In this sense, Brugada also thanked Iztapalapa school principals for participating in integral education models like this one, which has heard their voices in the project’s development through a process of participative community planning.
It is the students who will be most benefited, as they will receive a better-equipped school that will become the city’s best school.
Secretary of Public Education Leticia Ramírez Amaya expressed that it is highly gratifying that the efforts of the private sector, government, and society have come together to build a comprehensive new campus in Iztapalapa that represents the struggle and results of a productive and prosperous society.
Secretary Ramírez celebrated the fact that the Alberto Baillères Foundation is leading these comprehensive models for students that add to new social developments built by Mayor Brugada.
These developments have emphasized that there are opportunities to positively change communities with inclusion and quality for all students and inspire them in their professional development.
Rosa Isela Gluyas, Director of the Alberto Baillères Foundation, noted that in early 2019 the Alberto Baillères Foundation expressed to education authorities its willingness to create an educational habitat in Mexico City to contribute to dignified, inclusive, and equitable education, promoting community development within society in order to elevate Mexico’s greatness through education. To this end, the Foundation assembled a multidisciplinary working team with partnerships and collaboration aimed at achieving this goal.
She stressed that the Alberto Baillères Foundation understands the school space as an educational habitat whose space promotes community participation in order to create integration for education and human development in innovative buildings that present state-of-the-art solutions with a social, individual, and collective conscience for human development as an agent of change and the common good in professional education.

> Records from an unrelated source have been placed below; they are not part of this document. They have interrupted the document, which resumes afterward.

(** C25. A timer interrupt in the trap entry, after the first [n] instructions of
    [store_all_registers], from any registers [f] of the user and [sscratch] at the trap frame: the
    entry goes on and ends as if nothing had happened, in the kernel's handler, on its stack and with
    the frame in [a0]; but every register it saves from there on goes to the machine's frame.  Their
    slots in the trap frame, from which the application will be resumed, keep what they held before
    the trap, all but that of [a0], which is saved once more at the end. *)
Theorem interrupted_save_loses n stack0 clobbered pc f w proc tf p k t :
  serving w proc tf p k t → apart proc tf p → regs_ok f →
  ∃ f' w', trap_vector_interrupted n stack0 clobbered pc (Cpu _ f w) =
      Ret addr_smode_trap_handler (Cpu _ f' w') ∧
    f' A0 = tf ∧ word_at (w_mem w) (tf + tf_kernel_sp) = Some (f' Sp) ∧
    word_at (w_mem w') (tf + reg_offset A0) = Some (f A0) ∧
    (∀ r, r ∈ drop n riscv_regs → r ≠ A0 →
      word_at (w_mem w') (tf + reg_offset r) = word_at (w_mem w) (tf + reg_offset r)) ∧
    (∀ r, r ∈ drop n riscv_regs → r ∉ [A0; T6] → word_at (w_mem w') (p + reg_offset r) = Some (f r)).
Proof.
  intros Hsv Hap Hf. pose proof (sv_mready _ _ _ _ _ _ Hsv) as Hm. destruct Hap as [Hd1 _ Hd2 _].
  destruct (sv_ready _ _ _ _ _ _ Hsv) as [Hl _ _ Hscr Hksp Hktrap].
  pose proof (lay_frame _ _ _ Hl) as Hfr. unfold sizeof_trapframe in *. change (Z.to_nat 272) with 272%nat in Hfr.
  assert (0 ≤ tf < 2 ^ 64) as Htf by (destruct Hfr as (? & ? & _); lia).
  destruct (frame_word _ _ _ tf_kernel_sp Hfr ltac:(done) ltac:(done)) as [_ [ksp Hsp]].
  set (g := upd (upd f A0 tf) T6 tf). set (w1 := csr_set sscratch (f A0) w).
  assert (w_csr w1 sscratch = f A0) as Hscr1
    by (unfold w1; rewrite csr_set_eq; apply csr_scratch; [by left|apply Hf]).
  assert (mready w1 p t) as Hm1 by by apply csr_set_mready.
  assert (regs_ok g) as Hg by (by repeat apply regs_ok_upd).
  destruct (save_interrupted_Ret n stack0 clobbered pc g w1 p t tf Hm1 Hfr ltac:(lia) ltac:(lia) Hg (upd_eq _ _ _))
    as (f2 & w2 & He & Hf2 & Hcsr2 & Hkept & Hlost & Hmem & Hwf2 & Hfr2).
  assert (∀ off, 248 ≤ off → off + 8 ≤ 272 → word_at (w_mem w2) (tf + off) = word_at (w_mem w) (tf + off)) as Hout
    by (intros off Ho1 Ho2; apply word_at_ext; intros a Ha; apply Hmem; lia).
  destruct (entry_ends f2 w2 tf (f A0) ksp addr_smode_trap_handler) as (f3 & Hend & Ha0 & Hspr);
    [rewrite Hf2 by done; unfold g; by rewrite upd_ne, upd_eq|by rewrite Hcsr2|apply Hf|done|done
    |by rewrite Hout|by rewrite Hout|].
  exists f3, (set_mem (write_word (w_mem w2) (tf + reg_offset A0) (f A0)) w2).
  rewrite Hspr. split_and!; [|done|done| | |].
  - unfold trap_vector_interrupted.
    mrun (exec_Csrrw f w A0 sscratch A0). rewrite Hscr, u64_id by done. fold w1.
    mrun (exec_Addi (upd f A0 tf) w1 T6 A0 0). rewrite upd_eq, Z.add_0_r, u64_id by done. fold g.
    mrun He. exact Hend.
  - cbn [w_mem set_mem]. rewrite word_at_write. f_equal. apply u64_id, Hf.
  - intros r Hr Hne. cbn [w_mem set_mem]. pose proof (reg_offset_ne r A0 Hne).
    rewrite word_at_write_ne by lia. by apply Hkept.
  - intros r Hr Hne. rewrite !not_elem_of_cons in Hne. destruct Hne as (Hne1 & Hne2 & _).
    cbn [w_mem set_mem]. pose proof (reg_offset_range r). pose proof (reg_offset_range A0).
    rewrite word_at_write_ne by lia. rewrite Hlost by done. unfold g. by rewrite !upd_ne.
Qed.

(** What one interrupt of C code does, and several. *)
Lemma interrupt_Ret i w p t :
  mready w p t → regs_ok (i_regs i) →
  ∃ w', interrupt i w = Ret tt w' ∧ mready w' p (u64 (t + TIMER_INTERVAL)) ∧
    Z.testbit (w_csr w' sip) 1 = true ∧ w_ticks w' = w_ticks w ∧ w_files w' = w_files w ∧ w_host w' = w_host w.
Proof.
  intros Hm Hf. set (w0 := kernel_timer (i_pc i) w).
  assert (mready w0 p t) as Hm1 by (apply (mready_ext w); try done; apply Hm).
  destruct (mtrap_timer_Ret w0 (i_regs i) p t (i_stack0 i) (i_clobbered i) Hm1 Hf eq_refl)
    as (f' & w' & He & _ & Hm' & Hsip & _ & _ & Heq).
  unfold w0 in He. rewrite kernel_timer_target in He. fold w0 in He.
  exists w'. split_and!; try done; try (by rewrite Heq).
  unfold interrupt, interrupted. cbn [c_regs c_world]. fold w0. by rewrite He, Z.eqb_refl.
Qed.

Definition pending (w : world H) : bool := Z.testbit (w_csr w sip) 1.
Lemma interruptions_Ret l w p t :
  mready w p t → Forall (λ i, regs_ok (i_regs i)) l →
  ∃ w', interruptions l w = Ret tt w' ∧ mready w' p (u64 (t + Z.of_nat (length l) * TIMER_INTERVAL)) ∧
    pending w' = pending w || negb (bool_decide (l = [])) ∧
    w_ticks w' = w_ticks w ∧ w_files w' = w_files w ∧ w_host w' = w_host w.
Proof.
  intros Hm Hl. revert t w Hm. induction Hl as [|i l Hi _ IH]; intros t w Hm.
  - exists w. cbn [length]. rewrite Z.mul_0_l, Z.add_0_r, orb_false_r, u64_id; [done|].
    destruct Hm as [_ _ _ Hwf Ht _]. by eapply word_at_range.
  - destruct (interrupt_Ret i w p t Hm Hi) as (w1 & Hr & Hm1 & Hp & Htk & Hfi & Hh).
    destruct (IH _ _ Hm1) as (w' & Hr' & Hm' & Hp' & Htk' & Hfi' & Hh').
    exists w'. rewrite u64_add_u64 in Hm'. cbn [length].
    replace (t + Z.of_nat (S (length l)) * TIMER_INTERVAL)
      with (t + TIMER_INTERVAL + Z.of_nat (length l) * TIMER_INTERVAL) by lia.
    split_and!; [|done| |congruence..].
    + cbn [interruptions]. by mrun Hr.
    + unfold pending in *. by rewrite Hp', Hp, orb_true_r.
Qed.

Gluyas highlighted that not only will a large complex for the development of education be created but that it represents the sum of a dynamic system that includes the participation of the school community, all authorities, and society in general so that all involved generate models of transformation from within schools like Jardín de Niños Fray Martín de Valencia (Kindergarten), Primaria General Herminio Chavarría (Primary School), and Secundaria Luis Pasteur (Secondary School) in Iztapalapa, which are education communities and agents of change.
José Eduardo Silva, Alberto Baillères Foundation board member, noted that the community of Santa María Aztahuacán will receive a modern, fully equipped, and well-designed school due this area’s facilities being affected by the earthquakes that damaged its schools. The entire school complex will be open to parents themselves, who will be able to learn different educational disciplines and acquire academic training for their human development.
Also present at the event were Luis Humberto Fernández Fuentes, head of the Mexico City Federal Education Authority (AEFCM); José Eduardo Silva, Alberto Baillères Foundation board member, representing Alejandro Baillères, Foundation President and President of Grupo BAL; José Octavio Figueroa García, Alberto Baillères Foundation board member; Juan Argüello Flores, Director General of Grupo BAL; and Rosa Isela Gluyas, Director of the Alberto Baillères Foundation.